Kendrick Lamar tackled one of the biggest challenges in music - a sophomore album that lives up to its first.
The Compton-native surprised fans Monday by dropping his second studio album, "To Pimp a Butterfly," one week early on iTunes and Spotify.
"Kendrick put his album out early," Taylor Swift tweeted. "No one touch me."
Two days later and Lamar goes down in the history books for the streaming service. Spotify is reporting 9.6 million streams of his album on its first day, beating the previous record holder Drake.
The 27-year-old rapper's critically-acclaimed debut album "good kid, m.A.A.d. city" was a tough act to follow.
Fans first got a taste of his new music in September with the release of "i," which Pharrell Williams described "brilliance" on Twitter.
That track was followed by "The Blacker the Berry" and "King Kunta," which leaked online last week.
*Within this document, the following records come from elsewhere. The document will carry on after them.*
Lemma list_entries_kept names : forall s, kept f b (files s) ->
  exists rs s', list_entries now_epoch pid_alive names s = (Ok rs, s') /\ kept f b (files s')
  /\ forall r', r' ∈ rs -> record_path (pr_id r') = f -> pr_status r' = ProcessStatus_Running.
Proof.
  induction names as [|name names IH]; intros s H; [by eexists _, _; split_and!; [done|done|intros ? ?%not_elem_of_nil]|].
  cbn [list_entries]. destruct (list_entry_kept name s H) as (o & s1 & E1 & H1 & Ho). destruct (IH s1 H1) as (rs & s2 & E2 & H2 & Hrs).
  rewrite reg_bind_eq, E1, reg_bind_eq, E2. eexists _, _. split_and!; [done|done|]. intros r' Hi. apply elem_of_app in Hi as [Hi|Hi]; [|by apply Hrs].
  destruct o; cbn in Hi; [|by apply not_elem_of_nil in Hi]. apply list_elem_of_singleton in Hi as ->. by apply Ho.
Qed.

Lemma prune_loop_kept rs : forall s, files s !! f = Some b ->
  (forall r', r' ∈ rs -> record_path (pr_id r') = f -> pr_status r' = ProcessStatus_Running) ->
  files (prune_loop rs s).2 !! f = Some b.
Proof.
  induction rs as [|r0 rs IH]; intros s Hb Hrs; [done|]. cbn [prune_loop].
  assert (IH' : forall s, files s !! f = Some b -> files (prune_loop rs s).2 !! f = Some b) by (intros; apply IH; [done|]; intros; apply Hrs; [by right|done]).
  case_bool_decide as Hst; [specialize (IH' s Hb); by destruct (prune_loop rs s) as [[[]]]|].
  assert (Hne : record_path (pr_id r0) <> f) by (intros E; apply Hst, Hrs; [by left|done]).
  assert (Hrm : files (reg_remove (pr_id r0) s).2 !! f = Some b).
  { unfold reg_remove, fs_remove, sys. destruct (faults s) as [|[] fl]; cbn; [|done|]; destruct (files s !! record_path (pr_id r0)); cbn; try done; by rewrite lookup_delete_ne. }
  destruct (reg_remove (pr_id r0) s) as [[] s1]; specialize (IH' s1 Hrm); by destruct (prune_loop rs s1) as [[[]]].
Qed.
End live.

Lemma reg_list_quiet m : named m -> exists m',
  reg_list now_epoch pid_alive (quiet m) = (Ok (omap (listed m) (map_to_list m).*1), quiet m')
  /\ forall f, is_json f = true -> m' !! f = rewritten <$> m !! f.
Proof.
  intros Hn. destruct (list_entries_quiet (map_to_list m).*1 m Hn (NoDup_fst_map_to_list m)) as (m' & E & _ & H).
  exists m'. unfold reg_list. rewrite reg_bind_eq. cbn. split; [exact E|]. intros f Hf. rewrite H by done.
  destruct (decide (f ∈ (map_to_list m).*1)) as [Hi|Hi]; [done|]. destruct (m !! f) as [b|] eqn:Hb; [|done]. exfalso. apply Hi, list_elem_of_fmap.
  exists (f, b). split; [done|]. by apply elem_of_map_to_list.
Qed.

(** The records a listing has are those of the files. *)
Lemma listed_records m r : r ∈ omap (listed m) (map_to_list m).*1 <->
  exists f b r0, m !! f = Some b /\ is_json f = true /\ from_json b = Some r0 /\ r = reconciled now_epoch pid_alive r0.
Proof.
  rewrite list_elem_of_omap. split.
  - intros (f & _ & H). unfold listed in H. destruct (is_json f) eqn:Hf; [|done]. destruct (m !! f) as [b|] eqn:Hb; [|done]. cbn in H.
    destruct (from_json b) as [r0|] eqn:Hr; [|done]. injection H as <-. by exists f, b, r0.
  - intros (f & b & r0 & Hb & Hf & Hr & ->). exists f. split; [apply list_elem_of_fmap; exists (f, b); split; [done|by apply elem_of_map_to_list]|].
    unfold listed. by rewrite Hf, Hb; cbn; rewrite Hr.
Qed.

(** C40 (functional): [umf ps] reports a process that was killed hard as failed, and
    [--prune] removes exactly the records of processes that have ended and match the
    filters; all other records stay as they are.  This when no call of the
    operating system fails; whatever calls fail, and whatever is asked for, the
    record of a process that is still running is never changed or removed. *)
Theorem ps_prunes_finished sort filters prune :
  (forall m criteria key descending, named m -> parse_filters filters = Ok criteria -> parse_sort sort = Ok (key, descending) ->
     exists shown m', run_ps now_epoch pid_alive true sort filters prune (quiet m) = (true, shown, quiet m')
     /\ forall f b r, m !! f = Some b -> is_json f = true -> from_json b = Some r ->
          let r' := reconciled now_epoch pid_alive r in
          m' !! f = if prune && selected criteria r' && finished r' then None else Some (if is_stale pid_alive r then to_json r' else b))
  /\ (forall opened s f b r, named (files s) -> files s !! f = Some b -> is_json f = true -> from_json b = Some r ->
        pr_status r = ProcessStatus_Running -> pid_alive (pr_pid r) = true ->
        files (run_ps now_epoch pid_alive opened sort filters prune s).2 !! f = Some b).
Proof.
  split.
  - intros m criteria key d Hn Ec Es. destruct (reg_list_quiet m Hn) as (m1 & E1 & H1). unfold run_ps. cbn [negb]. rewrite E1, Ec, Es.
    assert (Hw : forall f b r, m !! f = Some b -> is_json f = true -> from_json b = Some r ->
      m1 !! f = Some (if is_stale pid_alive r then to_json (reconciled now_epoch pid_alive r) else b)).
    { intros f b r Hb Hf Hr. rewrite H1, Hb by done. cbn. unfold rewritten. by rewrite Hr. }
    destruct prune; [|by eexists _, _; split; [reflexivity|]; intros; cbn; apply Hw].
    unfold do_prune. match goal with |- context [prune_loop ?rs _] => destruct (prune_loop_quiet rs m1) as (p & k & m2 & -> & H2) end.
    eexists _, _. split; [reflexivity|]. intros f b r Hb Hf Hr. set (r' := reconciled now_epoch pid_alive r). destruct (H2 f) as [H2a H2b]. rewrite Exists_sorted in H2a, H2b.
    assert (Hr' : r' ∈ omap (listed m) (map_to_list m).*1) by (apply listed_records; by exists f, b, r).
    assert (En : f = record_path (pr_id r)) by by eapply Hn.
    destruct (selected criteria r' && finished r') eqn:E; cbn [andb]; rewrite E.
    + apply andb_true_iff in E as [Es' Ef]. apply H2a. exists r'. split_and!; [done|done|]. split; [done|]. unfold r'. by rewrite reconciled_id.
    + rewrite H2b; [by apply Hw|]. intros (r1 & Hi & Hsel & Hfin & Hp). apply listed_records in Hi as (g & b1 & r0 & Hb1 & Hg & Hr0 & ->).
      rewrite reconciled_id in Hp. assert (g = f) as -> by (rewrite <- Hp; by eapply Hn). assert (r0 = r) as -> by congruence.
      fold r' in Hsel, Hfin. by rewrite Hsel, Hfin in E.
  - intros opened s f b r Hn Hb Hf Hr Hs Ha. unfold run_ps. destruct opened; cbn [negb]; [|done].
    unfold reg_list. rewrite reg_bind_eq. unfold fs_list, sys. destruct (faults s) as [|[] fl]; cbn; [|done|].
    all: match goal with |- context [list_entries _ _ ?names ?s0] =>
           destruct (list_entries_kept f b r Hf Hr Hs Ha names s0 (conj Hn Hb)) as (rs & s' & -> & [_ Hb'] & Hrs) end.
    all: destruct (parse_filters filters) as [criteria|]; [|done]; destruct (parse_sort sort) as [[key d]|]; [|done]; destruct prune; [|done].
    all: unfold do_prune; match goal with |- context [prune_loop ?rs ?s0] => pose proof (prune_loop_kept f b rs s0 Hb') as Hp; destruct (prune_loop rs s0) as [[[]]] end.
    all: apply Hp; intros rx Hi; rewrite sort_records_perm in Hi; apply list_elem_of_filter in Hi as [_ Hi]; by apply Hrs.
Qed.

(** ** The recorder *)

Lemma guard_failed_drop t g s : guard_failed t g s = guard_drop t g s.
Proof. unfold guard_failed, guard_drop, finalize. destruct (g_record g) as [r|] eqn:E; [|by rewrite E]. destruct (g_finished g) eqn:F; [by rewrite E, F|done]. Qed.

(** A run that ends is recorded as ended, whichever way it ends, and once: the
    guard that is dropped after [exited] or [failed] changes nothing. *)
Lemma guard_recorded id pid started kind name process reference release (ending : option Z) finished m : id <> [] ->
  let '(g, s) := guard_start true id pid started kind name process reference release (quiet m) in
  exists r m', files s !! record_path id = Some (to_json r) /\ pr_status r = ProcessStatus_Running
  /\ (match ending with Some code => guard_exited code finished g s | None => guard_drop finished g s end) = quiet m'
  /\ m' !! record_path id = Some (to_json (set_status (match ending with Some _ => ProcessStatus_Exited | None => ProcessStatus_Failed end)
                                              ending (Some finished) r))
  /\ forall f, is_json f = true -> f <> record_path id -> m' !! f = m !! f.
Proof.
  intros Hid. unfold guard_start. rewrite reg_write_quiet. cbn [files pr_id].
  assert (Ht : forall x, is_json x = true -> x <> temp_path id) by (intros x Hx ->; by rewrite is_json_temp in Hx).
  destruct ending as [code|]; eexists _, _; (split; [apply lookup_insert_eq|]); (split; [reflexivity|]).
  all: unfold guard_exited, guard_drop, finalize; cbn [g_record g_finished]; rewrite reg_write_quiet; cbn [snd fst g_record g_finished].
  all: split; [reflexivity|]; split; [apply lookup_insert_eq|].
  all: intros f Hf Hne; pose proof (Ht f Hf); cbn [pr_id set_status];
    by rewrite !lookup_insert_ne, !lookup_delete_ne, !lookup_insert_ne, ?lookup_delete_ne by done.
Qed.
End facts.

(** ** A directory with records *)
Module RegistryExample.
(** Records have a code, and so a text. *)
#[local] Instance kind_eq_dec : EqDecision ProcessKind.
Proof. solve_decision. Defined.
#[local] Instance kind_countable : Countable ProcessKind.
Proof.
  by refine (inj_countable' (fun k => match k with ProcessKind_Build => 0 | ProcessKind_Container => 1 | ProcessKind_Vm => 2 end)
    (fun z => if z =? 0 then ProcessKind_Build else if z =? 1 then ProcessKind_Container else ProcessKind_Vm) _); intros [].
Defined.
#[local] Instance status_countable : Countable ProcessStatus.
Proof.
  by refine (inj_countable' (fun k => match k with ProcessStatus_Running => 0 | ProcessStatus_Exited => 1 | ProcessStatus_Failed => 2 end)
    (fun z => if z =? 0 then ProcessStatus_Running else if z =? 1 then ProcessStatus_Exited else ProcessStatus_Failed) _); intros [].
Defined.
#[local] Instance record_eq_dec : EqDecision ProcessRecord.
Proof. solve_decision. Defined.
#[local] Instance record_countable : Countable ProcessRecord.
Proof.
  by refine (inj_countable'
    (fun r => (pr_id r, pr_name r, pr_process r, pr_kind r, pr_status r, pr_exit_code r, pr_release r, pr_reference r, pr_pid r, pr_started r, pr_finished r))
    (fun '(a, b, c, d, e, f, g, h, i, j, k) =>
       {| pr_id := a; pr_name := b; pr_process := c; pr_kind := d; pr_status := e; pr_exit_code := f; pr_release := g; pr_reference := h;
          pr_pid := i; pr_started := j; pr_finished := k |}) _); intros [].
Defined.

#[local] Instance text : RecordText.
Proof.
  refine {| to_json := code_text; from_json := of_code_text |}. apply code_text_roundtrip.
Qed.

Definition record (id : str) (status : ProcessStatus) (pid : Z) : ProcessRecord :=
  {| pr_id := id; pr_name := "app"; pr_process := "run"; pr_kind := ProcessKind_Container; pr_status := status; pr_exit_code := None;
     pr_release := None; pr_reference := None; pr_pid := pid; pr_started := 5; pr_finished := None |}.
Definition live := record "a" ProcessStatus_Running 7.
Definition stale := record "b" ProcessStatus_Running 8.
Definition ended := record "c" ProcessStatus_Exited 9.
Definition alive (pid : Z) : bool := pid =? 7.
Definition dir : gmap str str :=
  list_to_map [("a.json" : str, to_json live); ("b.json" : str, to_json stale); ("c.json" : str, to_json ended)].

Lemma dir_named : named dir.
Proof.
  intros f b r Hb _ Hr. apply elem_of_list_to_map_2 in Hb.
  repeat (apply elem_of_cons in Hb as [[= -> ->]|Hb]); [..|by apply not_elem_of_nil in Hb]; rewrite json_roundtrip in Hr; by injection Hr as <-.
Qed.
iTunes has yet to release sales totals for the album's first week since it has only been out for two days. But if it's anything like his first album, which has earned comparisons to Nas' "Illmatic," it will surely be a huge success.
"If anything, aside from 'good kid,' it'll probably feel even more raw," Lamar said on New York City's Hot 97 in November when discussing the new album. "I really stick with four producers that I've been working with since day one. I don't really go outside the box of that soundwave."